Home » DBMS

Normalization in Database Management System

DBMS | Normalization: In this tutorial, we will learn about the normalization, different types of the normalization with the examples. By IncludeHelp Last updated : May 29, 2023

What is Normalization in DBMS?

Normalization is a process of organizing the data in a database to avoid data redundancy and improve data integrity. Normalization of the database is a process of arranging the data in the database. To remove data repetition (redundancy) and unwanted features such as addition, Update, and deletion anomalies, and a normalization is a systematic approach to decomposing tables.
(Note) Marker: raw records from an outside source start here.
Lemma rep_reps_keys :
  (∀ pre p kvs, rep pre p kvs → kvs ≠ [] ∧ Forall (λ kv, pre `prefix_of` kv.1 ∧ entry_ok kv) kvs) ∧
  (∀ pre es kvs, reps pre es kvs →
    (es ≠ [] → kvs ≠ []) ∧ Forall (λ kv, ∃ b, b ∈ es.*1 ∧ (pre ++ [b]) `prefix_of` kv.1 ∧ entry_ok kv) kvs).
Proof.
  apply rep_reps_ind.
  - intros pre l k v (_ & _ & _ & Hb & Hk & Hv) Hp. split; [done|]. constructor; [|done]. by split.
  - intros pre n kvs Hw Hr [Hne IH]. split; [by apply Hne, inode_nonempty|].
    eapply Forall_impl; [exact IH|]. intros kv (b & _ & Hp & Hok). split; [|done].
    etransitivity; [|exact Hp]. rewrite <- app_assoc. by apply prefix_app_r.
  - intros pre. by split.
  - intros pre b c es kv kvs Hr [Hne IHr] Hrs [_ IHs]. split; [by intros _ [? _]%app_nil|]. apply Forall_app. split.
    + eapply Forall_impl; [exact IHr|]. intros e [Hp Hok]. exists b. split_and!; [|done..]. apply elem_of_cons. by left.
    + eapply Forall_impl; [exact IHs|]. intros e (b' & Hb & Hp & Hok). exists b'. split_and!; [|done..].
      apply elem_of_cons. by right.
Qed.

Lemma rep_nonempty pre p kvs : rep pre p kvs → kvs ≠ [].
Proof. intros Hr. by apply rep_reps_keys in Hr as [? _]. Qed.

Lemma rep_keys pre p kvs : rep pre p kvs → Forall (λ kv, pre `prefix_of` kv.1 ∧ entry_ok kv) kvs.
Proof. intros Hr. by apply rep_reps_keys in Hr as [_ ?]. Qed.

Lemma reps_keys pre es kvs :
  reps pre es kvs → Forall (λ kv, ∃ b, b ∈ es.*1 ∧ (pre ++ [b]) `prefix_of` kv.1 ∧ entry_ok kv) kvs.
Proof. intros Hr. by apply rep_reps_keys in Hr as [_ ?]. Qed.

Lemma reps_app pre es1 es2 kvs :
  reps pre (es1 ++ es2) kvs ↔ ∃ kvs1 kvs2, kvs = kvs1 ++ kvs2 ∧ reps pre es1 kvs1 ∧ reps pre es2 kvs2.
Proof.
  split.
  - revert kvs. induction es1 as [|[b c] es1 IH]; intros kvs Hr.
    + exists [], kvs. split_and!; [done|constructor|done].
    + inversion Hr as [|? ? ? ? kv kvs' Hc Hes]; subst.
      destruct (IH _ Hes) as (k1 & k2 & -> & H1 & H2). exists (kv ++ k1), k2.
      rewrite app_assoc. split_and!; [done|by constructor|done].
  - intros (k1 & k2 & -> & H1 & H2). revert k1 H1. induction es1 as [|[b c] es1 IH]; intros k1 H1.
    + by inversion H1.
    + inversion H1 as [|? ? ? ? kv kvs' Hc Hes]; subst. rewrite <- app_assoc. constructor; [done|by apply IH].
Qed.

Lemma reps_single pre b c kvs : reps pre [(b, c)] kvs ↔ rep (pre ++ [b]) c kvs.
Proof.
  split.
  - intros Hr. inversion Hr as [|? ? ? ? kv kvs' Hc Hes]; subst. inversion Hes; subst. by rewrite app_nil_r.
  - intros Hr. rewrite <- (app_nil_r kvs). constructor; [done|constructor].
Qed.

Lemma rep_child_wf pre n kvs b m : rep pre (InodeP n) kvs → (b, InodeP m) ∈ entries n → node_wf m.
Proof.
  intros Hr (l1 & l2 & He)%list_elem_of_split. inversion Hr as [|? ? ? _ Hrs]; subst. rewrite He in Hrs.
  apply reps_app in Hrs as (k1 & k2 & _ & _ & Hrs). inversion Hrs as [|? ? ? ? ? ? Hc _]; subst.
  by eapply rep_node_wf.
Qed.

(** Keys under different bytes compare as the bytes. *)
Lemma branch_lt pre b b' (k k' : list Z) :
  (pre ++ [b]) `prefix_of` k → (pre ++ [b']) `prefix_of` k' → b < b' → klt k k'.
Proof.
  intros [x ->] [x' ->] Hb. rewrite <- !app_assoc. by apply lex_lt_branch.
Qed.

Lemma reps_below pre es kvs b key :
  reps pre es kvs → below es b → (pre ++ [b]) `prefix_of` key → below kvs key.
Proof.
  intros Hr%reps_keys Hb Hp. rewrite below_byte in Hb. unfold below. rewrite Forall_forall in Hr |- *.
  intros kv Hin. destruct (Hr kv Hin) as (b' & Hb' & Hp' & _). eapply branch_lt; [exact Hp'|exact Hp|].
  apply list_elem_of_fmap in Hb' as (p & -> & Hp0). rewrite Forall_forall in Hb. by apply Hb.
Qed.

Lemma reps_above pre es kvs b key :
  reps pre es kvs → above es b → (pre ++ [b]) `prefix_of` key → above kvs key.
Proof.
  intros Hr%reps_keys Hb Hp. rewrite above_byte in Hb. unfold above. rewrite Forall_forall in Hr |- *.
  intros kv Hin. destruct (Hr kv Hin) as (b' & Hb' & Hp' & _). eapply branch_lt; [exact Hp|exact Hp'|].
  apply list_elem_of_fmap in Hb' as (p & -> & Hp0). rewrite Forall_forall in Hb. by apply Hb.
Qed.

(** The bindings of a subtree are in key order. *)
Lemma rep_reps_sorted :
  (∀ pre p kvs, rep pre p kvs → sorted kvs) ∧
  (∀ pre es kvs, reps pre es kvs → sorted es → sorted kvs).
Proof.
  apply rep_reps_ind.
  - intros. apply sorted_cons. split; [constructor|apply sorted_nil].
  - intros pre n kvs Hw Hr IH. by apply IH, wf_sorted.
  - intros. apply sorted_nil.
  - intros pre b c es kv kvs Hr IHr Hrs IHs [Ha Hs]%sorted_cons. apply sorted_app. split_and!; [done|by apply IHs|].
    intros p q Hp Hq. pose proof (rep_keys _ _ _ Hr) as Hk. rewrite Forall_forall in Hk.
    destruct (Hk p Hp) as [Hpre _]. pose proof (reps_above _ _ _ _ _ Hrs Ha Hpre) as Hab.
    unfold above in Hab. rewrite Forall_forall in Hab. by apply Hab.
Qed.

Lemma rep_sorted pre p kvs : rep pre p kvs → sorted kvs.
Proof. apply rep_reps_sorted. Qed.

(** ** Focusing on the child under a key byte *)

(** The bindings of the children split around those under byte [b], and
    replacing, adding or deleting the child under [b] does the same to its
    bindings. *)
Lemma reps_focus pre (es : list (Z * node_ptr)) kvs b :
  sorted es → reps pre es kvs →
  ∃ L kv R, kvs = L ++ kv ++ R ∧
    match assoc b es with Some c => rep (pre ++ [b]) c kv | None => kv = [] end ∧
    (∀ key, (pre ++ [b]) `prefix_of` key → below L key ∧ above R key) ∧
    (∀ c' kv', rep (pre ++ [b]) c' kv' → reps pre (ins b c' es) (L ++ kv' ++ R)) ∧
    reps pre (del b es) (L ++ R).
Proof.
  intros Hs Hr. destruct (sorted_split b es Hs) as (l1 & l2 & Heq & Hb & Ha).
  set (o := assoc b es) in *. clearbody o. subst es.
  apply reps_app in Hr as (L & kvs2 & -> & HL & (kv & R & -> & Hkv & HR)%reps_app).
  exists L, kv, R. split; [done|]. split_and!.
  - destruct o; simpl in Hkv; [by apply reps_single|by inversion Hkv].
  - intros key Hp. split; [by eapply reps_below|by eapply reps_above].
  - intros c' kv' Hc'. rewrite ins_split by done. apply reps_app. exists L, (kv' ++ R).
    split_and!; [done..|]. by constructor.
  - rewrite del_split by done. apply reps_app. by exists L, R.
Qed.

(** ** Moving prefix bytes between a node and its path *)

Lemma set_key_prefix_spec (n : inode node_ptr) w :
  node_wf n → prefix_wf w →
  node_wf (set_key_prefix w n) ∧ entries (set_key_prefix w n) = entries n ∧
  get_key_prefix (set_key_prefix w n) = w ∧ type (set_key_prefix w n) = type n.
Proof.
  intros Hw Hp. destruct (set_prefix_spec n w Hw Hp) as (H1 & H2 & H3).
  split_and!; [exact H1|exact H2| |by destruct n].
  rewrite get_key_prefix_header. etransitivity; [exact (f_equal k_prefix H3)|]. done.
Qed.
It is a multi-step approach that places information in tabular form, eliminating redundant information from the tables.

What happens if the database table is not Normalize?
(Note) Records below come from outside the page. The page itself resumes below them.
(* ===== verification/DbCount.v ===== *)
(** Node counts against the number of entries. *)

From S2P Require Import Prelude Words ArtKey KeyPrefix SortedAssoc Simd InodeBase.
From S2P Require Import Inode4 Inode16 Inode48 Inode256 Heap Stats Leaf.
From S2P Require Import InodeSpec Inode Tree Db DbLookup DbInsert DbRemove DbMap.

(** The number of internal nodes of a tree. *)
Definition inode_total `{Target} (p : node_ptr) : Z :=
  total (Some I4) p + total (Some I16) p + total (Some I48) p + total (Some I256) p.

(** The bytes of memory of the leaves of an index. *)
Definition entries_bytes (kvs : list (list Z * list Z)) : Z := sum ((λ kv, leaf_bytes kv.1 kv.2) <$> kvs).

Section count.
Context `{Target}.

Lemma rep_reps_leaf_count :
  (∀ pre p kvs, rep pre p kvs → total (Some LEAF) p = Z.of_nat (length kvs)) ∧
  (∀ pre es kvs, reps pre es kvs → sum (total (Some LEAF) <$> es.*2) = Z.of_nat (length kvs)).
Proof.
  apply rep_reps_ind.
  - intros. rewrite total_leaf. done.
  - intros pre n kvs Hw Hr IH. rewrite (total_inode pre n kvs) by by constructor. rewrite IH.
    by destruct n.
  - done.
  - intros pre b c es kv kvs Hr IHr Hrs IHs. cbn [fmap list_fmap snd sum foldr]. fold (sum (total (Some LEAF) <$> es.*2)).
    rewrite IHr, IHs, length_app. lia.
Qed.

Lemma inode_total_sum (l : list node_ptr) :
  sum (inode_total <$> l) = sum (total (Some I4) <$> l) + sum (total (Some I16) <$> l) +
    sum (total (Some I48) <$> l) + sum (total (Some I256) <$> l).
Proof. unfold sum, inode_total. induction l as [|p l IHl]; cbn [fmap list_fmap foldr] in *; lia. Qed.

(** Every internal node has two children or more, so there are fewer of them
    than leaves. *)
Lemma rep_reps_inode_count :
  (∀ pre p kvs, rep pre p kvs → inode_total p + 1 ≤ Z.of_nat (length kvs)) ∧
  (∀ pre es kvs, reps pre es kvs →
    sum (inode_total <$> es.*2) + Z.of_nat (length es) ≤ Z.of_nat (length kvs)).
Proof.
  apply rep_reps_ind.
  - intros. unfold inode_total. rewrite !total_leaf. cbn [leaf_cost length]. rewrite !decide_False by done. lia.
  - intros pre n kvs Hw Hr IH.
    assert (Hsum : inode_total (InodeP n) = 1 + sum (inode_total <$> (entries n).*2)).
    { unfold inode_total at 1. rewrite !(total_inode pre n kvs) by by constructor. rewrite inode_total_sum.
      destruct n; cbn [type inode_cost]; repeat case_decide; (done || lia). }
    rewrite Hsum. destruct (inode_count n Hw) as [Hc _]. pose proof (min_size_ge_2 n) as Hm.
    change (min_size n) with (inode_min_size (type n)) in Hm. lia.
  - intros. cbn. lia.
  - intros pre b c es kv kvs Hr IHr Hrs IHs. cbn [fmap list_fmap snd sum foldr length].
    fold (sum (inode_total <$> es.*2)). rewrite length_app. lia.
Qed.

(** The bytes of the leaves are part of the total. *)
Lemma rep_reps_memory :
  (∀ pre p kvs, rep pre p kvs →
    total None p = entries_bytes kvs + 48 * total (Some I4) p + 160 * total (Some I16) p +
      656 * total (Some I48) p + 2064 * total (Some I256) p) ∧
  (∀ pre es kvs, reps pre es kvs →
    sum (total None <$> es.*2) = entries_bytes kvs + 48 * sum (total (Some I4) <$> es.*2) +
      160 * sum (total (Some I16) <$> es.*2) + 656 * sum (total (Some I48) <$> es.*2) +
      2064 * sum (total (Some I256) <$> es.*2)).
Proof.
  apply rep_reps_ind.
  - intros pre l k v Hl Hp. rewrite !total_leaf. cbn [leaf_cost]. rewrite (leaf_holds_size _ _ _ Hl).
    rewrite !decide_False by done. unfold entries_bytes, sum. cbn. lia.
  - intros pre n kvs Hw Hr IH. rewrite !(total_inode pre n kvs) by by constructor. rewrite IH.
    destruct n; cbn [type inode_cost sizeof_inode]; repeat case_decide; (done || lia).
  - done.
  - intros pre b c es kv kvs Hr IHr Hrs IHs. cbn [fmap list_fmap snd sum foldr]. unfold sum in IHs.
    unfold entries_bytes in *. rewrite fmap_app, sum_app. unfold sum in *. cbn [fmap list_fmap snd foldr] in *. lia.
Qed.

Lemma sum_nonneg l : Forall (λ x, 0 ≤ x) l → 0 ≤ sum l.
Proof. unfold sum. induction 1; simpl; lia. Qed.

Lemma rep_reps_total_nonneg t :
  (∀ pre p kvs, rep pre p kvs → 0 ≤ total (Some t) p) ∧
  (∀ pre es kvs, reps pre es kvs → 0 ≤ sum (total (Some t) <$> es.*2)).
Proof.
  apply rep_reps_ind.
  - intros. rewrite total_leaf. simpl. case_decide; lia.
  - intros pre n kvs Hw Hr IH. rewrite (total_inode pre n kvs) by by constructor. cbn [inode_cost].
    case_decide; lia.
  - done.
  - intros pre b c es kv kvs Hr IHr Hrs IHs. cbn [fmap list_fmap snd sum foldr]. unfold sum in IHs.
    cbn [fmap list_fmap snd foldr] in *. lia.
Qed.

Lemma root_rep_counts root kvs :
  root_rep root kvs →
  total (Some LEAF) root = Z.of_nat (length kvs) ∧
  (∀ t, 0 ≤ total (Some t) root) ∧ (kvs ≠ [] → inode_total root < Z.of_nat (length kvs)) ∧
  (kvs = [] → inode_total root = 0) ∧
  total None root = entries_bytes kvs + 48 * total (Some I4) root + 160 * total (Some I16) root +
    656 * total (Some I48) root + 2064 * total (Some I256) root.
Proof.
  intros [[-> ->]|Hr]; [by split_and!|]. split_and!.
  - by eapply rep_reps_leaf_count.
  - intros t. by eapply rep_reps_total_nonneg.
  - intros _. pose proof (proj1 rep_reps_inode_count _ _ _ Hr). lia.
  - intros ->. by apply rep_nonempty in Hr.
  - by eapply rep_reps_memory.
Qed.

Lemma entries_bytes_map kvs :
  sorted kvs → entries_bytes (map_to_list (map_of kvs)) = entries_bytes kvs.
Proof.
  intros Hs. apply sum_perm. unfold map_of. by rewrite map_to_list_to_map by by apply sorted_NoDup_keys.
Qed.

(** The counters of an index of fewer than 2^64 entries. *)
Lemma db_repr_counts w m :
  db_repr w m → Z.of_nat (size m) < 2 ^ 64 →
  let s := env_stats (wenv w) in
  node_counts s LEAF = Z.of_nat (size m) ∧
  (∀ t, 0 ≤ node_counts s t) ∧
  node_counts s I4 + node_counts s I16 + node_counts s I48 + node_counts s I256 ≤ Z.of_nat (size m - 1) ∧
  current_memory_use s = wrap64 (entries_bytes (map_to_list m) + 48 * node_counts s I4 +
    160 * node_counts s I16 + 656 * node_counts s I48 + 2064 * node_counts s I256).
Proof.
  intros (kvs & Hr & -> & Ht) Hsz s. pose proof (root_rep_sorted _ _ Hr) as Hs.
  rewrite map_of_size in * by done. destruct (root_rep_counts _ _ Hr) as (Hl & Hnn & Hi & Hnil & Hm).
  assert (Hle : inode_total (slot w) ≤ Z.of_nat (length kvs - 1)).
  { destruct kvs as [|kv kvs]; [rewrite Hnil by done; done|]. specialize (Hi ltac:(done)). cbn [length] in *. lia. }
  assert (Hsmall : ∀ t, t ≠ LEAF → node_counts s t = total (Some t) (slot w)).
  { intros t Hne. pose proof (Ht (Some t)) as Hx. cbn [tally] in Hx. fold s in Hx. rewrite Hx.
    apply wrap_small. pose proof (Hnn I4). pose proof (Hnn I16). pose proof (Hnn I48). pose proof (Hnn I256).
    specialize (Hnn t). unfold inode_total in Hle. destruct t; [done|lia..]. }
  assert (Hleaf : node_counts s LEAF = Z.of_nat (length kvs)).
  { pose proof (Ht (Some LEAF)) as Hx. cbn [tally] in Hx. fold s in Hx. rewrite Hx, Hl. apply wrap_small. lia. }
  split; [done|]. split; [intros t; destruct (decide (t = LEAF)) as [->|]; [lia|by rewrite Hsmall]|].
  rewrite !Hsmall by done. split; [exact Hle|].
  pose proof (Ht None) as Hx. cbn [tally] in Hx. fold s in Hx. rewrite Hx, Hm, entries_bytes_map by done. done.
Qed.
End count.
If a table is not normalized properly and has data redundancy, it not only requires additional memory space but also makes it very difficult to maintain and Update the database records without data loss. If the database is not normalized, insertion, Updation, and anomalies deletion will be difficult.

Purpose of Normalization

Normalization is primarily used for two reasons.

To remove redundant data.
To ensure data dependencies, i.e. data is logically processed and making sense.

Types of DBMS Normalization

It is possible to classify databases by their normalization level, from level 1 to level 5. This means that the easiest and most basic method of normalizing data is level 1 (First Normal Form or 1NF), up to 5NF, the most complex one.
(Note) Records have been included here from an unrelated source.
(* ===== verification/IterSpec.v ===== *)
(** Where an iterator stands, and what its steps do to that place.

    A stack is the path from the root to a hole; the entries before and after the
    hole are those of the siblings passed on the way.  Every lemma holds in both
    directions. *)

From S2P Require Import Prelude Words ArtKey KeyPrefix SortedAssoc Simd InodeBase.
From S2P Require Import Inode4 Inode16 Inode48 Inode256 Heap Stats Leaf.
From S2P Require Import InodeSpec Inode Tree Db Buffer Iterator.

Notation kv := (list Z * list Z)%type.

(** ** Directions *)

(** What is still to come in direction [fwd], nearest first, between a part
    [before] and a part [after]. *)
Definition beyond {A} (fwd : bool) (before after : list A) : list A := if fwd then after else reverse before.

(** A list in the order of the direction. *)
Definition in_order {A} (fwd : bool) (l : list A) : list A := if fwd then l else reverse l.

Lemma beyond_app {A} fwd (b1 b2 a2 a1 : list A) :
  beyond fwd (b1 ++ b2) (a2 ++ a1) = beyond fwd b2 a2 ++ beyond fwd b1 a1.
Proof. destruct fwd; [done|]. apply reverse_app. Qed.

Section iter.
Context `{Target, Allocator}.

Definition edge (fwd : bool) (n : inode node_ptr) : option iter_pos := if fwd then begin n else Inode.last n.
Definition sibling (fwd : bool) (n : inode node_ptr) (i : Z) : option iter_pos :=
  if fwd then Inode.next n i else Inode.prior n i.
Definition traversal (fwd : bool) : nat → node_ptr → M iterator unit :=
  if fwd then left_most_traversal else right_most_traversal.
Definition step_loop (fwd : bool) : nat → M iterator unit := if fwd then next_loop else prior_loop.
Definition step (fwd : bool) : M iterator unit := if fwd then next else prior.

(** The first child in a direction. *)
Lemma edge_entry fwd (n : inode node_ptr) :
  node_wf n →
  ∃ es1 b c es2 i, entries n = es1 ++ (b, c) :: es2 ∧ beyond (negb fwd) es1 es2 = [] ∧
    edge fwd n = Some (b, i) ∧ child_at n i b c.
Proof.
  intros Hw. destruct fwd.
  - pose proof (begin_spec n Hw : pos_of n (head (entries n)) (begin n)) as Hp.
    destruct (entries n) as [|[b c] es] eqn:He; [by apply inode_nonempty in He|].
    destruct Hp as (i & Hp & Hat). by exists [], b, c, es, i.
  - pose proof (last_spec n Hw : pos_of n (list.last (entries n)) (Inode.last n)) as Hp.
    destruct (entries n) as [|[b c] es _] eqn:He using rev_ind; [by apply inode_nonempty in He|].
    rewrite last_snoc in Hp. destruct Hp as (i & Hp & Hat). by exists es, b, c, [], i.
Qed.
(** The next child in a direction. *)
Lemma sibling_pos fwd (n : inode node_ptr) es1 b c es2 i :
  node_wf n → entries n = es1 ++ (b, c) :: es2 → child_at n i b c →
  pos_of n (head (beyond fwd es1 es2)) (sibling fwd n i).
Proof.
  intros Hw He Hat. pose proof (wf_sorted n Hw) as Hs. rewrite He in Hs. destruct fwd; cbn [beyond sibling].
  - pose proof (next_spec n i b c Hw Hat : pos_of n _ (Inode.next n i)) as Hp. by rewrite He, filter_above in Hp.
  - pose proof (prior_spec n i b c Hw Hat : pos_of n _ (Inode.prior n i)) as Hp.
    rewrite He, filter_below in Hp by done. by rewrite head_reverse.
Qed.

(** ** Places in a tree *)

(** [ctx root stk c pre before after]: the path [stk] leads from [root], along the
    key bytes [pre], to the node [c]. *)
Inductive ctx (root : node_ptr) : list stack_entry → node_ptr → list Z → list kv → list kv → Prop :=
  | ctx_root : ctx root [] root [] [] []
  | ctx_step stk n pre before after es1 b c es2 k1 k2 i :
      ctx root stk (InodeP n) pre before after → node_wf n → entries n = es1 ++ (b, c) :: es2 →
      reps (pre ++ prefix_bytes (get_key_prefix n)) es1 k1 → reps (pre ++ prefix_bytes (get_key_prefix n)) es2 k2 →
      child_at n i b c →
      ctx root (iter_result n (b, i) :: stk) c ((pre ++ prefix_bytes (get_key_prefix n)) ++ [b])
        (before ++ k1) (k2 ++ after).

(** The bytes [pop] takes off the key buffer for the entries of a stack. *)
Fixpoint stack_bytes (stk : list stack_entry) : nat :=
  match stk with [] => 0 | e :: stk => prefix_length (it_prefix e) + stack_bytes stk end.

(** The stack, and a key buffer of at most [n] bytes from which it can be popped. *)
Definition it_at (it : iterator) (stk : list stack_entry) (n : nat) : Prop :=
  stack_ it = stk ∧ ∃ l, holds (keybuf_ it) l ∧ (stack_bytes stk ≤ length l ≤ n)%nat.

Definition leaf_entry (l : basic_leaf) : stack_entry := IterResult (LeafP l) 0xFF 0xFF 0.

(** On the leaf of entry [e], with [before] and [after] around it. *)
Definition positioned (it : iterator) (n : nat) (e : kv) (before after : list kv) : Prop :=
  ∃ l stk pre, ctx (db_root it) stk (LeafP l) pre before after ∧ leaf_holds l e.1 e.2 ∧ pre `prefix_of` e.1 ∧
    it_at it (leaf_entry l :: stk) n.

(** The entries [todo] of [all] are still to come, the current one first. *)
Definition stands (fwd : bool) (it : iterator) (n : nat) (todo all : list kv) : Prop :=
  match todo with
  | [] => it_at it [] n
  | e :: todo => ∃ before after, positioned it n e before after ∧ beyond fwd before after = todo ∧
      before ++ e :: after = all
  end.

Lemma it_at_weaken it stk n n' : it_at it stk n → (n ≤ n')%nat → it_at it stk n'.
Proof. intros (Hs & l & Hl & Hn) Hle. split; [done|]. exists l. split; [done|lia]. Qed.

Lemma stands_weaken fwd it n n' todo all : stands fwd it n todo all → (n ≤ n')%nat → stands fwd it n' todo all.
Proof.
  intros Hs Hle. destruct todo as [|e todo]; [by eapply it_at_weaken|].
  destruct Hs as (bf & af & (l & stk & pre & ? & ? & ? & Hat) & ? & ?). exists bf, af. split; [|done].
  exists l, stk, pre. split_and!; [done..|]. by eapply it_at_weaken.
Qed.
The most common form of Normalization is as follows -

First Normal Form
Second Normal Form
Third Normal Form
BCNF
Fourth Normal Form

1) First Normal Form (1NF)

There are some criteria to keep the database table in first normal form. These are as follows -

A table will be in 1NF, if it contains an atomic value.
It needs to note that a table attribute is unable to hold several values. It must only contain an attribute with a single value.
The multi-value attribute, the composite attribute, and their combinations are disallowed by the first normal type.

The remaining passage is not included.